Problem to work on:
In the records below, begin at the line containing "intros s Hs. unfold PutObjectLegalHold." and end at the line containing "apply wp_bind, wp_lookup_or;"; quote every line in that span exactly, including both boundary lines, and no others.

Data excerpts:
Lemma PutObjectRetention_ok req : preserves (keeps head_inv) (PutObjectRetention req).
Proof.
  intros s Hs. unfold PutObjectRetention. apply wp_exec. owp; try exact Hs.
  all: version_update s.
Qed.

Lemma PutObjectLegalHold_ok req : preserves (keeps head_inv) (PutObjectLegalHold req).
Proof.
  intros s Hs. unfold PutObjectLegalHold. apply wp_exec. owp; try exact Hs.
  all: version_update s.
Qed.

Lemma AttachObjectVersion_ok req : preserves (keeps head_inv) (AttachObjectVersionToSharedObject req).
Proof.
  intros s Hs. unfold AttachObjectVersionToSharedObject. apply wp_exec. owp; try exact Hs.
  all: version_update s.
Qed.

Lemma PublishObjectVersionRefs_ok req : preserves (keeps head_inv) (PublishObjectVersionRefs req).
Proof.
  intros s Hs. unfold PublishObjectVersionRefs. apply wp_exec. owp; try exact Hs.
  all: version_update s.
Qed.

(** Deleting the head of an unversioned object with its version. *)
Lemma DeleteObject_ok req : preserves (keeps head_inv) (DeleteObject req).
Proof.
  intros s Hs. unfold DeleteObject. apply wp_exec. apply wp_if; intros Harg; [exact Hs|]. cbv zeta.
  apply wp_bind, wp_lookup_or; [intros bucket Hb|done].
  apply wp_if; intros _; [by apply deleteObjectVersion_ok|]. apply wp_bind, wp_gets. apply wp_if; intros _.
  { apply wp_bind. destruct (heads s !! _); [apply wp_checkKMS; [|exact Hs]|apply wp_ret];
      by apply createDeleteMarker_ok; [eapply arguments_named|]. }
  set (key := mk_objectKey _ _). apply wp_option_r; [intros h Hh|by intros _].
  owp; try exact Hs.
  all: destruct Hs as [HV HH];
    assert (heads_ok (Some key) (heads s) (versions s)) as HH' by (by apply heads_ok_weaken).
  all: unfold head_inv; field_simpl; use_same.
  - split; [done | by apply heads_ok_remove].
  - split; [by apply versions_ok_delete|]. apply heads_ok_remove.
    apply (heads_ok_delete (Some key) _ _ (key_version key (oh_VersionID h))); [done | by left].
Qed.

(** Every call keeps version records under their keys and heads mirroring their
    committed versions. *)
Lemma head_inv_calls c : preserves (keeps head_inv) (run c).
Proof.
  assert (forall A (m : M A), frames head_view m -> preserves (keeps head_inv) m) as Hf.
  { intros A m. apply frames_keeps. unfold head_inv, head_view. intros s s' Heq. by injection Heq as -> ->. }
  destruct c; cbn [run].
  all: walk ltac:(first
    [ apply BeginPutObject_ok | apply CommitObjectVersion_ok | apply PutObjectVersion_ok | apply DeleteObject_ok
    | apply PutObjectTags_ok | apply PutObjectRetention_ok | apply PutObjectLegalHold_ok
    | apply AttachObjectVersion_ok | apply PublishObjectVersionRefs_ok | solve [apply Hf; frame] ]).
Qed.

End HeadCalls.

(** ** The invariant of reachable states *)

Record obj_inv (s : Repository) : Prop := {
  inv_buckets : buckets_ok s;
  inv_heads : head_inv s
}.

(** The object-store invariant holds in every reachable state. *)
Lemma reachable_obj_inv `{Env, !GeneratorOk} (s : Repository) : reachable s -> obj_inv s.
Proof.
  apply (reachable_ind obj_inv).
  - split; [split|split]; unfold NewWithClock, buckets_ok; simpl.
    + intros id b. by rewrite lookup_empty.
    + intros n id. rewrite lookup_empty. split; [done|]. intros (b & Hb & _). by rewrite lookup_empty in Hb.
    + intros id b. by rewrite lookup_empty.
    + intros k v. simpl. by rewrite lookup_empty.
    + intros k h _. simpl. by rewrite lookup_empty.
  - intros c s' [H1 H2]. split; [by apply buckets_ok_calls | by apply head_inv_calls].
Qed.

Your solution:
  intros s Hs. unfold PutObjectLegalHold. apply wp_exec. owp; try exact Hs.
  all: version_update s.
Qed.

Lemma AttachObjectVersion_ok req : preserves (keeps head_inv) (AttachObjectVersionToSharedObject req).
Proof.
  intros s Hs. unfold AttachObjectVersionToSharedObject. apply wp_exec. owp; try exact Hs.
  all: version_update s.
Qed.

Lemma PublishObjectVersionRefs_ok req : preserves (keeps head_inv) (PublishObjectVersionRefs req).
Proof.
  intros s Hs. unfold PublishObjectVersionRefs. apply wp_exec. owp; try exact Hs.
  all: version_update s.
Qed.

(** Deleting the head of an unversioned object with its version. *)
Lemma DeleteObject_ok req : preserves (keeps head_inv) (DeleteObject req).
Proof.
  intros s Hs. unfold DeleteObject. apply wp_exec. apply wp_if; intros Harg; [exact Hs|]. cbv zeta.
  apply wp_bind, wp_lookup_or; [intros bucket Hb|done].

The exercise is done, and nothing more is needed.